EXERCISE GOAL: Only a number is wanted: how many lines of the entries include the string "within"?

DATA LISTING:
(* ===== verification/Prelude.v ===== *)
(** * A verification development for the [esp-wifi-hal] driver

    [esp-wifi-hal] drives the Wi-Fi MAC of the ESP32, S2, S3 and C3.  Its core
    is a low level driver over the register block ([src/esp-wifi-hal/src/ll.rs]),
    a receive queue of DMA descriptors that the driver shares with the DMA
    engine ([dma_list.rs]), signals between interrupt handlers and tasks
    ([sync.rs]) and an asynchronous driver that composes them
    ([async_driver.rs]).  Interrupts report to the signals; a transmission
    programs one of five hardware slots, waits for the signal of the slot and
    retries by the EDCA rules; a reception waits for the RX signal, takes the
    oldest descriptor from the queue, checks its header and returns the
    descriptor when the borrowed buffer is dropped.  Below it the PHY modules
    ([phy_*.rs]) replace vendor code for the C3 and S3: they tune the RF PLL,
    calibrate receiver and transmitter and track the temperature, each module
    over an [Access] trait of its own that stands for registers, parameter
    memory, ROM callbacks and the routines of other modules.

    ** Files and what they model

    - [Prelude]: fixed-width integers, [result], the state and panic monad
      [M], its total-correctness Hoare logic, slices, little-endian words.
    - [External]: the chip selection of [build.rs] and the [macro-bits] crate.
      [BuildScript], [BuildSpec]: the linker scripts of [build.rs].
    - [Queue]: [EdcaAccessCategory], [HardwareTxQueue] of [ll.rs].
    - [Edca]: [edca.rs].
    - [Rates]: the crate [src/esp-wifi-rates].
    - [Ht20]: [ht20.rs].
    - [RxFrame]: [rx.rs], [borrowed_buffer.rs] and [is_rx_frame_valid].
    - [Crypto]: [crypto.rs].
    - [Sync]: [sync.rs], with the class [Signal] that the three signals
      implement and the client theorems are proved against.
    - [Registers], [LowLevel]: the register file and [LowLevelDriver] of
      [ll.rs], function by function.  [ChipCalls]: the AGC and power control
      routines that [ffi.rs] re-exports from Rust on the C3 and the S3, run on
      the registers.
    - [DmaList]: [dma_list.rs]; the bits of a descriptor are those of
      [src/docs/esp32s3/tests/rust_dma.rs].  [RxQueue]: its invariant, the
      specification of each operation and the relation [reach] of the states a
      client that keeps two rules can bring the queue to; [RxSafety]: what
      holds for every client.
    - [Wifi]: the statics of [async_driver.rs], [mac_handler], [pwr_handler].
    - [Control], [ControlSpec]: channel, TSF, crypto and filter control.
    - [Transmit], [TransmitSpec]: preparation, [transmit_raw] poll by poll,
      one-shot and retrying transmission.
    - [Receive]: [AsyncReceive].  [Driver]: the [WiFi] object.
    - [Timing]: [timing.rs].
    - [Program]: programs over the calls of a trait, their execution, weakest
      preconditions, linking and protocols; [PhyAccess]: traits with reads and
      writes of memory.  The PHY files are built on these two.
    - [PhyRfpll], [PhyRfpllSpec]: [phy_rfpll.rs].
    - [PhyTxGain], [PhyTxGainSpec]: [phy_tx_gain.rs].
    - [PhyTemperature], [PhyTemperatureSpec]: [phy_dispatcher.rs],
      [phy_temperature.rs], [phy_lifecycle.rs].
    - [PhyDc], [PhyDcSpec]: [phy_rx_controls.rs], [phy_rx_dc.rs],
      [phy_dc_search.rs].
    - [PhyIq], [PhyIqSpec]: [phy_rx_iq.rs], [phy_rf_iq.rs],
      [phy_tx_iq_measure.rs], [phy_txiq_search.rs], [phy_txiq_wrappers.rs],
      [phy_tx_detector.rs].
    - [PhyBus], [PhyBusSpec]: [phy_pbus.rs], [phy_i2c.rs], [phy_i2c_iram.rs],
      [phy_pwdet.rs].
    - [PhyTrack], [PhyTrackSpec]: [phy_track.rs].
    - [PhyHwFreq], [PhyHwFreqSpec]: [phy_hw_freq.rs].
    - [PhyRxGain], [PhyRxGainSpec]: [phy_rx_gain.rs]; [PhyRxGainCal],
      [PhyRxGainCalSpec]: [phy_rx_gain_cal.rs].
    - [PhyReg], [PhyRegSpec]: [phy_reg.rs].
    - [PhyInit], [PhyInitSpec]: [phy_init.rs], and of [phy_init_native.rs] the
      initial parameters, the read-only tables, the known symbols and the
      dispatch of the entry points.
    - [PhyHelpers], [PhyHelpersSpec]: [phy_spur.rs], [phy_analog.rs],
      [phy_api.rs], [phy_basic.rs], [phy_feature.rs], [phy_debug.rs],
      [phy_wrappers.rs].
    - [PhyNative], [PhyNativeSpec]: what the dispatches in the native bindings
      of [phy_rfpll.rs], [phy_tx_gain.rs], [phy_rx_gain.rs], [phy_track.rs],
      [phy_hw_freq.rs], [phy_rx_gain_cal_native.rs] and [phy_spur_native.rs]
      carry out.
    - [ChipMac], [ChipMacSpec]: the MAC initialisation sequences [c3_mac.rs],
      [s3_mac.rs], [s3_mac_helpers.rs] and the direct PHY controls
      [c3_phy.rs], [s3_phy.rs], with the clock selection of [ffi.rs].
    - [Capture]: the capture application over the driver,
      [src/examples/src/capture_protocol.rs] and [bin/raw_capture.rs];
      [CaptureHost]: its host side, [decode.py] and the commands of
      [capture.py] in [src/docs/network/tools/raw-capture].  [CaptureCrc],
      [CaptureHostSpec], [CaptureSpec] and [CaptureCommands]: the checksum, the
      decoder, the application as a whole and its commands.
    - [PhySmoke]: the vectors of the on-target test
      [src/examples/src/bin/phy_lifetime_smoke.rs], on the models.

    ** How code becomes definitions

    A function that touches the hardware or a static is an element of
    [M S A = S -> option (A * S)], [None] being a panic.  [Result] is [result].
    Integers are [Z] with the wrap-around of a build without overflow checks.
    [#[cfg]] on a chip is a case on [Chip].  Code outside the repository is a
    class: [MacroBits] (bit masks), [RxCtrl] (the RX control header), [Pac]
    (positions of bit fields and reset values), [Ffi] (calls of vendor code, of
    the chip and channel initialisation, and of the PHY methods behind the power
    control), [AtomicWaker], [RxEngine] (the completion of a
    descriptor reload).  Every class has an instance by which the hypotheses
    of the theorems are shown satisfiable.

    Concurrency is explicit.  In [DmaList] the DMA engine may complete frames
    before every access of the driver, following a schedule over which the
    theorems quantify.  In [Sync] tasks and interrupts are the steps of the
    relation [world_step].  In [Transmit] the environment changes the driver
    state between two polls, by arbitrary functions, and the frames the MAC
    fetches when a slot is started are recorded.  In [Capture] the three
    tasks of the application are the steps of one relation between the states
    at their suspension points.

    A PHY routine is a [prog E A], [E] being the methods of its trait: a tree of
    calls that continues with the answers.  The order of the calls is that of
    the code, chip by chip ([s3] is [cfg!(esp32s3)]).  A theorem about a routine
    quantifies over the environments that obey a contract, a relation between
    call, state, answer and next state that says what is relied on (memory
    behaves as bytes, a callback computes an absolute value, an estimator
    writes only its buffer) and leaves the rest open; its witness gives such an
    environment.  The native implementations of the traits are environments.

    ** What the theorems show

    - Reception, on the C3 and the S3: for every schedule of the DMA engine and
      every client the chain is well linked, no descriptor is lost or
      duplicated, the engine writes only the slab and every operation returns
      ([rx_list_intact]).  For a client that clears the queue only while the
      engine completes nothing and restarts it only when it is stopped and
      drained, the engine writes only free descriptors, frames are delivered
      once and in order, and the engine does not stall while a buffer is free
      ([rx_queue_delivers], [take_first_oldest], [recycle_restarts],
      [receive_delivers_valid]); the code does not enforce the two rules;
      accepted frames are read within bounds ([accepted_frame_in_bounds]) and
      their rate is decoded ([rx_rate_roundtrip]).
    - Transmission: the retry policy ([retry_policy]), termination with the
      result of the first success ([transmit_with_retry_returns]), release of
      the slot on every way out ([slot_always_released]), the prepared frame
      and its errors ([prepared_frame], [prepare_errors]), the contention
      window ([contention_window_growth], [backoff_uniform]).
    - Signals and interrupts: [wakeups_not_lost], [signals_refine_mailboxes],
      [mac_handler_reports], [pwr_handler_signals].
    - Control: keys, filters, timers and channels ([set_key_reads_back] and
      the others of [ControlSpec]), [split_partitions], [split_transmits].
    - Encodings: rates, airtime and register words ([Rates], [Ht20], [Queue],
      [Crypto], [Timing]).
    - RF PLL: the divider digits tune the requested frequency within one unit
      ([pll_tuned]), the initial capacitor is the centre of the locked settings
      ([init_cap_centres]), a channel change keeps its bracket
      ([channel_protocol]); moving the capacitors of the frequency memory moves
      nothing else ([cap_memory_moves]).
    - Transmit power: both chips' gain searches compute the same reference
      function ([gain_searches_agree]); power limits are minima
      ([limits_minimum]).
    - Receive gain: the generated table is the ramp its inputs describe and is
      decoded as it was encoded ([gain_table_generated]); the calibration of
      the gains stays in its tables and buffers whatever is measured
      ([gain_iq_bounded], [gain_dc_confined]).
    - Initialisation: the MAC registers hold their defaults, bit by bit
      ([mac_init_defaults], [agc_pair_registers]); no entry point of the PHY
      initialisation panics and every symbol it names is known
      ([init_never_panics]), and the build links each to its replacement
      ([phy_symbols_linked]); the bindings serve every call the PHY routines
      make ([native_calls_served]); calibration data with a damaged word after the version is refused
      ([calibration_check_detects]), saved data is restored
      ([calibration_saved_restored]), and no power exceeds its limit
      ([power_table_limited]).
    - Registers and measurements: [iq_coefficient_programmed], [iq_unpacks],
      [rc_codes_in_range], [spur_power_quietest], [interpolate_calibrated].
    - Calibration: the DC table is filled from the nearest channel
      ([sort_copies_nearest]), the DC search ends with programmed coefficients
      in range ([one_step_programs]), IQ calibration restores what it borrows
      ([txiq_calibration_restores], [bluetooth_restores_analog]).
    - Tracking: [dispatch_protocol], [sensor_stays_calibrated],
      [pll_track_hysteresis]; buses: [pbus_programs_loaded],
      [i2c_transactions_atomic].
    - Capture application: no interleaving of its tasks loses a record
      unnoticed or panics ([capture_accounting]); the host declares a capture
      complete exactly when nothing was lost, and then has every selected frame
      ([capture_verdict]), in whatever pieces the stream arrives
      ([feeds_concat]); a damaged record is refused ([damage_detected]), the
      tabulated checksum of the firmware being the bitwise one of the host
      ([crc_firmware_host]); the firmware understands the commands of the
      recorder ([session_understood]).
    - On-target test: its vectors hold on the models ([lifetime_smoke_holds]).

    ** Bounds and fuel

    The loops of [dma_list.rs] follow [next] pointers; they run with the number
    of descriptors plus one as fuel and panic when it is used up, so the
    theorems that they return show that this never happens.  The loop of
    [receive] runs with the number of queued signals, frames written and
    frames scheduled as fuel; [receive_delivers_valid] shows that it is enough
    in every state of [reach].  [poll_reload] polls until the engine has consumed the
    request, which the class [RxEngine] bounds.  Spinning on a register reads a
    scripted list of inputs; a register that never changes is a program that
    does not return.  In the PHY files a loop that polls without a limit takes
    the number of polls as an argument and answers that it is still waiting
    when they are used up; [lookup_scan] and [lookup_walk] run with 257 and 256
    steps, more than the 255 entries their 8-bit index can address, and
    [gain_searches_agree] shows that they return; the calls of the RF PLL
    routines to each other are resolved four levels deep, the depth of the
    call graph.  The gain generator runs 127 turns and skips at most 256
    inputs, which [gain_table_generated] shows to be enough; [memory_loop] has
    256 turns, as its index has 8 bits.  [dc_modes] has 256 turns, one for each
    value of its 8-bit counter; [gain_dc_confined] shows that it returns for the
    stages that exist.  The entry points of the PHY initialisation that call
    each other are resolved three levels deep, the depth of their call graph, and
    [init_never_panics] shows that the depth is not exceeded.  The decoder of the
    capture host makes one turn more than its buffer has bytes; a turn that goes
    on shortens the buffer, and [loop_fuel] shows that more fuel changes nothing.

    ** What is not modelled

    Volatile register glue ([*_native.rs] and the [native] modules, but for
    the parts named with [PhyInit] and [PhyNative] above): it implements
    the traits by accesses to fixed addresses and calls through pointers, and
    is the environment of the theorems.  The OS adapter table and the foreign
    declarations of [ffi.rs], logging, the binding of interrupts and the clock
    ([mac_time]) belong to code outside the repository.  Of the capture
    application the setup of the peripherals, and the files, JSON and timing of
    the recorder are left out; of the on-target test its logging and power-up.
    The other examples ([sta_smoke], [test_cli] and smaller ones) demonstrate the
    driver with third-party frame parsers and network stacks.  [rates.rs] is not part of
    the module tree.  The MAC initialisation is reached from [LowLevel]
    through the class [Ffi], because the addresses of the named registers of
    [ll.rs] are those of the register crate. *)

From stdpp Require Export base tactics option list numbers gmap.
From Stdlib Require Export ZArith Lia Btauto.

Declare Scope hal_scope.
Delimit Scope hal_scope with hal.
#[global] Open Scope Z_scope.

REPLY TO THE EXERCISE: 2